Personal information
- Birth name: Nikola Zoričić
- Nationality: Canadian
- Born: February 19, 1983 Sarajevo, SR Bosnia-Herzegovina, SFR Yugoslavia
- Died: March 10, 2012 (aged 29) Grindelwald, Switzerland
- Height: 6 ft 3 in (191 cm)
- Weight: 200 lb (91 kg)
- Website: www.nzfoundation.ca

Sport
- Country: Canada
- Sport: Ski Cross Giant Slalom Slalom skiing

Achievements and titles
- World finals: 2011 St.

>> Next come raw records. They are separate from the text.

(** ** The client *)

(** The part of the message in which a server signs the key of its zone: an error that ends
    the negotiation, or the text. [host] is the other server. *)
Definition signed_part (cfg : server_config) (host : bstr) : res (Z + bstr) :=
  match zone_key cfg with
  | None => Ok (inl CONFIGURATION_ERROR)
  | Some zk =>
      match determine_negotiation_key cfg host with
      | Throw (Eirods c) => Ok (inl c)
      | Throw e => Throw e
      | Ok neg_key =>
          '(_, signed) ← sign_zone_key zk neg_key (determine_hash_scheme cfg host);
          Ok (inr (CS_NEG_SID_KW ++ kvp_association ++ signed ++ kvp_delimiter))
      end
  end.

(** [client_server_negotiation_for_client]: the error, [_result] and what was sent.
    [agent] is the configuration when the process is a server or an agent. *)
Definition client_server_negotiation_for_client (env : Z + neg_env) (agent : option server_config) (host : bstr)
    (i : incoming) (send : cs_neg_t -> error) : res (error * bstr * list cs_neg_t) :=
  match read_client_server_negotiation_message i with
  | inl c => Ok (ERROR c, [], [])
  | inr m =>
      let svr_policy := result_ m in
      if bstr_eqb svr_policy [] || negb (status_ m =? CS_NEG_STATUS_SUCCESS)
      then Ok (ERROR CLIENT_NEGOTIATION_ERROR, [], [])
      else
        match env with
        | inl status => Ok (ERROR status, [], [])
        | inr env =>
            let cli_policy := if bstr_eqb (rodsClientServerPolicy env) [] then CS_NEG_DONT_CARE
                              else rodsClientServerPolicy env in
            let '(_, result) := negotiate cli_policy svr_policy in
            if bstr_eqb CS_NEG_FAILURE result then
              Ok (ERROR CLIENT_NEGOTIATION_ERROR, [], [cs_neg CS_NEG_STATUS_FAILURE CS_NEG_FAILURE])
            else
              part ← match agent with None => Ok (inr []) | Some cfg => signed_part cfg host end;
              match part with
              | inl c => Ok (ERROR c, [], [])
              | inr part =>
                  let cli_msg := part ++ CS_NEG_RESULT_KW ++ kvp_association ++ result ++ kvp_delimiter in
                  let m := cs_neg CS_NEG_STATUS_SUCCESS cli_msg in
                  match send m with
                  | ERROR c => Ok (ERROR c, [], [m])
                  | SUCCESS => Ok (SUCCESS, result, [m])
                  end
              end
        end
  end.

(** ** The agent *)

(** The answer of the client: an error that ends the negotiation, or [_result]; and the
    property [AGENT_CONN_KW] when it is set. *)
Definition read_answer (cfg : server_config) (remote : list (bstr * bstr * bstr)) (m : cs_neg_t)
    : res ((Z + bstr) * option bstr) :=
  if bstr_eqb (result_ m) [] then Ok (inr [], None)
  else
    match parse_kvp_string (result_ m) [] kvp_association kvp_delimiter with
    | (ERROR _, _) => Ok (inr (result_ m), None)
    | (SUCCESS, kvp) =>
        r ← match smap_get CS_NEG_SID_KW kvp with
            | None => Ok (inr None)
            | Some sid =>
                if bstr_eqb sid [] then Ok (inl REMOTE_SERVER_SID_NOT_DEFINED)
                else err ← check_sent_zone_key cfg remote sid;
                     match err with ERROR c => Ok (inl c) | SUCCESS => Ok (inr (Some sid)) end
            end;
        match r with
        | inl c => Ok (inl c, None)
        | inr conn =>
            match smap_get CS_NEG_RESULT_KW kvp with
            | None => Throw Estd
            | Some result => if bstr_eqb result [] then Ok (inl UNMATCHED_KEY_OR_INDEX, conn) else Ok (inr result, conn)
            end
        end
    end.

(** [client_server_negotiation_for_server]: the error, [_result], what was sent and
    [AGENT_CONN_KW]. [rule] is the status and the result of [acPreConnect]. *)
Definition client_server_negotiation_for_server (rule : Z * bstr) (require_cs_neg : bool) (cfg : server_config)
    (remote : list (bstr * bstr * bstr)) (i : incoming) (send : cs_neg_t -> error)
    : res (error * bstr * list cs_neg_t * option bstr) :=
  let '(status, rule_result) := rule in
  if negb (status =? 0) then Ok (ERROR status, [], [], None)
  else if negb require_cs_neg then
    if bstr_eqb CS_NEG_REQUIRE rule_result then Ok (ERROR SYS_INVALID_INPUT_PARAM, [], [], None)
    else Ok (SUCCESS, [], [], None)
  else
    let m1 := cs_neg CS_NEG_STATUS_SUCCESS rule_result in
    match send m1 with
    | ERROR c => Ok (ERROR c, [], [m1], None)
    | SUCCESS =>
        match read_client_server_negotiation_message i with
        | inl c => Ok (ERROR c, [], [m1], None)
        | inr m2 =>
            '(r, conn) ← read_answer cfg remote m2;
            match r with
            | inl c => Ok (ERROR c, [], [m1], conn)
            | inr result =>
                if bstr_eqb CS_NEG_REQUIRE rule_result && bstr_eqb CS_NEG_USE_TCP result
                then Ok (ERROR SERVER_NEGOTIATION_ERROR, result, [m1], conn)
                else if status_ m2 =? CS_NEG_STATUS_SUCCESS then Ok (SUCCESS, result, [m1], conn)
                else Ok (ERROR SERVER_NEGOTIATION_ERROR, result, [m1], conn)
            end
        end
    end.

End negotiation.

(** ** Acting on the result *)

(** [connectToRhost] and [agent_main]: a code the connection ends with, or
    [negotiation_results]. *)
Definition client_connects (r : error * bstr) : Z + bstr :=
  match r with
  | (ERROR c, _) => inl c
  | (SUCCESS, results) => if bstr_eqb CS_NEG_FAILURE results then inl 0 else inr (rstrcpy results MAX_NAME_LEN)
  end.

Definition agent_connects (r : error * bstr) : Z + bstr :=
  match r with
  | (ERROR c, _) => inl c
  | (SUCCESS, neg_results) =>
      if bstr_eqb CS_NEG_FAILURE neg_results then inl 0 else inr (rstrcpy (c_str neg_results) MAX_NAME_LEN)
  end.

(** [network_factory]: whether the connection is an [ssl_object]. *)
Definition uses_ssl (negotiation_results : bstr) : bool := bstr_eqb CS_NEG_USE_SSL negotiation_results.

(** ** What is agreed *)

Inductive policy : Type := Require_ | DontCare | Refuse.
Inductive outcome : Type := Tls | Tcp | Failure.

Definition agree (cli svr : policy) : outcome :=
  match cli, svr with
  | Require_, Refuse | Refuse, Require_ => Failure
  | Refuse, _ | _, Refuse => Tcp
  | _, _ => Tls
  end.
Lemma strstr_skip x s p : (slash ∉ x) -> strstr (x ++ s) (slash :: p) = Nat.add (length x) <$> strstr s (slash :: p).
Proof.
  induction x as [|c x IH]; intros Hx.
  - simpl. by destruct (strstr s _).
  - apply not_elem_of_cons in Hx as [Hc Hx]. cbn [app strstr].
    rewrite (proj2 (bstr_eqb_neq _ _)) by (cbn; congruence). rewrite (IH Hx). by destruct (strstr s _).
Qed.

(** The pattern is at the start when the first component is [d] and another one follows. *)
Lemma between_first d c cs :
  (slash ∉ d) -> (slash ∉ c) ->
  bstr_eqb (take (length (between d)) (slashes (c :: cs))) (between d) = bool_decide (c = d /\ cs <> []).
Proof.
  intros Hd Hc. enough (take (length (between d)) (slashes (c :: cs)) = between d <-> c = d /\ cs <> []) as H.
  { case_bool_decide; [apply bstr_eqb_eq|apply bstr_eqb_neq]; tauto. }
  unfold between, slashes. cbn [map concat app length take]. split.
  - intros [= H]. revert c Hc H. induction d as [|x d IH]; intros [|y c] Hc H; cbn in H.
    + split; [done|]. by destruct cs.
    + exfalso. apply Hc. injection H as ->. left.
    + destruct cs as [|e cs]; [done|]. cbn in H. injection H as <- _. exfalso. apply Hd. left.
    + injection H as -> H. apply not_elem_of_cons in Hd as [_ Hd]. apply not_elem_of_cons in Hc as [_ Hc].
      destruct (IH Hd c Hc H) as [-> ?]. done.
  - intros [-> Hcs]. f_equal. destruct cs as [|e cs]; [done|]. cbn [map concat].
    rewrite length_app. cbn [length]. rewrite take_app_add. done.
Qed.

Lemma strstr_parts d c cs :
  (slash ∉ d) -> (slash ∉ c) ->
  strstr (slashes (c :: cs)) (between d) =
  if bool_decide (c = d /\ cs <> []) then Some O else Nat.add (S (length c)) <$> strstr (slashes cs) (between d).
Proof.
  intros Hd Hc. pose proof (between_first d c cs Hd Hc) as H.
  unfold slashes in *. cbn [map concat app] in *. cbn [strstr]. rewrite H.
  case_bool_decide; [done|]. unfold between at 1. rewrite (strstr_skip c) by done. by destruct (strstr _ _).
Qed.

Lemma strstr_nil d : strstr (slashes []) (between d) = None.
Proof. done. Qed.

(** What the loops make of the components: they take out every [d] but a last one. *)
Fixpoint strip (d : bstr) (cs : list bstr) : list bstr :=
  match cs with
  | c :: ((_ :: _) as cs') => if bstr_eqb c d then strip d cs' else c :: strip d cs'
  | _ => cs
  end.

Lemma strip_cons d c cs : cs <> [] -> strip d (c :: cs) = if bstr_eqb c d then strip d cs else c :: strip d cs.
Proof. by destruct cs. Qed.

Lemma strip_cut d a b r : strip d (a ++ d :: b :: r) = strip d (a ++ b :: r).
Proof.
  induction a as [|c a IH]; cbn [app].
  - rewrite strip_cons by done. by rewrite (proj2 (bstr_eqb_eq d d)).
  - rewrite !strip_cons by (by destruct a). by rewrite IH.
Qed.

(** The first [d] that another component follows, or there is none. *)
Lemma first_part d cs :
  (slash ∉ d) -> parts_ok cs ->
  (strstr (slashes cs) (between d) = None /\ strip d cs = cs /\ forall a b r, cs <> a ++ d :: b :: r) \/
  (exists a b r, cs = a ++ d :: b :: r /\ (d ∉ a) /\ strstr (slashes cs) (between d) = Some (length (slashes a))).
Proof.
  intros Hd H. induction H as [|c cs Hc H IH].
  { left. split_and!; try done. intros [|? ?] b r; done. }
  rewrite (strstr_parts d c cs Hd Hc). case_bool_decide as E.
  { destruct E as [-> Hcs]. destruct cs as [|b r]; [done|]. right. exists [], b, r. split_and!; [done|apply not_elem_of_nil|done]. }
  destruct IH as [(-> & Hs & Hn)|(a & b & r & -> & Ha & ->)].
  - left. split_and!; [done| |].
    + destruct cs as [|b cs]; [done|]. rewrite strip_cons by done. rewrite Hs.
      destruct (bstr_eqb c d) eqn:Ec; [|done]. apply bstr_eqb_eq in Ec. exfalso. by apply E.
    + intros [|x a] b r [= -> Hr]; [|by apply (Hn a b r)]. apply E. split; [done|]. by rewrite Hr.
  - right. exists (c :: a), b, r. split_and!; [done| |].
    + apply not_elem_of_cons. split; [|done]. intros ->. apply E. split; [done|]. by destruct a.
    + cbn [fmap option_fmap option_map]. f_equal. unfold slashes. cbn [map concat]. rewrite length_app. done.
Qed.

(** The component and one slash are taken out. *)
Lemma cut_part d a b r :
  let s := slashes (a ++ d :: b :: r) in
  take (length (slashes a) + 1) s ++ drop (length (slashes a) + length (between d)) s = slashes (a ++ b :: r).
Proof.
  cbv zeta. rewrite !slashes_app. set (p := slashes a).
  assert (slashes (d :: b :: r) = slash :: d ++ slashes (b :: r)) as -> by done.
  rewrite take_app_add, drop_app_add, <- app_assoc. f_equal. unfold between. cbn [length drop take app]. f_equal.
  rewrite length_app, drop_app_add. done.
Qed.

Lemma parts_ok_cut d a b r : parts_ok (a ++ d :: b :: r) -> parts_ok (a ++ b :: r).
Proof. unfold parts_ok. rewrite !Forall_app, !Forall_cons. tauto. Qed.

Lemma cut_loop_parts d : (slash ∉ d) -> forall fuel cs,
  parts_ok cs -> (length cs <= fuel)%nat -> cut_loop fuel (between d) (slashes cs) = Ok (slashes (strip d cs)).
Proof.
  intros Hd. induction fuel as [|fuel IH]; intros cs Hcs Hl.
  - destruct cs; [done|simpl in Hl; lia].
  - cbn [cut_loop]. destruct (first_part d cs Hd Hcs) as [(-> & -> & _)|(a & b & r & -> & _ & ->)]; [done|].
    rewrite cut_part, strip_cut. apply IH; [by apply (parts_ok_cut d)|]. rewrite length_app in *. simpl in *. lia.
Qed.

Lemma slashes_length cs : (length cs <= length (slashes cs))%nat.
Proof. induction cs as [|c cs IH]; [done|]. unfold slashes in *. cbn. rewrite length_app. lia. Qed.

(** ** Going up *)

Lemma last_slash_here s j : s !! j = Some slash -> last_slash s j = Some j.
Proof. intros H. destruct j; cbn [last_slash]; by rewrite bool_decide_true. Qed.

Lemma last_slash_part p x r :
  (slash ∉ x) -> last_slash (p ++ slash :: x ++ r) (length p + length x) = Some (length p).
Proof.
  revert r. induction x as [|c x IH] using rev_ind; intros r Hx.
  - rewrite Nat.add_0_r. apply last_slash_here. by apply list_lookup_middle.
  - apply not_elem_of_app in Hx as [Hx Hc]. rewrite length_app, <- app_assoc. cbn [app length].
    replace (length p + (length x + 1))%nat with (S (length p + length x)) by lia. cbn [last_slash].
    assert ((p ++ slash :: x ++ c :: r) !! S (length p + length x) = Some c) as ->.
    { rewrite lookup_app_r by lia. replace (S (length p + length x) - length p)%nat with (S (length x)) by lia.
      rewrite <- (lookup_drop _ 1). by apply list_lookup_middle. }
    rewrite bool_decide_false; [by apply (IH (c :: r))|]. intros [= ->]. apply Hc. left.
Qed.

(** What the loop makes of the components: the ones before, in reverse, and those to come. *)
Fixpoint back (st cs : list bstr) : option (list bstr) :=
  match cs with
  | [] => Some (rev st)
  | c :: cs' =>
      match cs' with
      | [] => Some (rev st ++ [c])
      | _ => if bstr_eqb c (lit "..") then match st with [] => None | _ :: st' => back st' cs' end
             else back (c :: st) cs'
      end
  end.

Lemma back_cons st c cs :
  cs <> [] -> back st (c :: cs) = if bstr_eqb c (lit "..") then match st with [] => None | _ :: st' => back st' cs end
                                  else back (c :: st) cs.
Proof. by destruct cs. Qed.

Johann, AUT World Cup; Silver; 2012 Les Contamines, FRA World Cup; Bronze;
- National finals: 2009 Ski Cross Canadian Championships; Bronze;

= Nick Zoricic =

Bosnian-Canadian skier (1983–2012)

Nikola Zoricic (19 February 1983 – 10 March 2012) was a Bosnian-Canadian ski cross skier who died following a severe crash during the eighth-finals of a World Cup event in Grindelwald, Switzerland.

==Life and career==
Zoricic was born in Sarajevo, SR Bosnia and Herzegovina, SFR Yugoslavia. He grew up in Toronto after emigrating to Canada with his family at the age of five. As is common among ski-cross athletes, Zoricic was an alpine ski racer before taking up ski-cross. In December 1998, he was No. 1 ranked in the world in slalom for his age group. Zoricic started his first World Cup race in Park City and scored his first top 10 finish at the Nor-Am Cup in Colorado. During the 2003–04 and 2004–05 seasons, he competed in four World Cup slaloms but was never able to advance past the first round of competition. For several years, he tried in vain to compete with the world's best slalom skiers but injuries did not let him to move up the ranking. In 2008 he decided to switch to freestyle skiing instead.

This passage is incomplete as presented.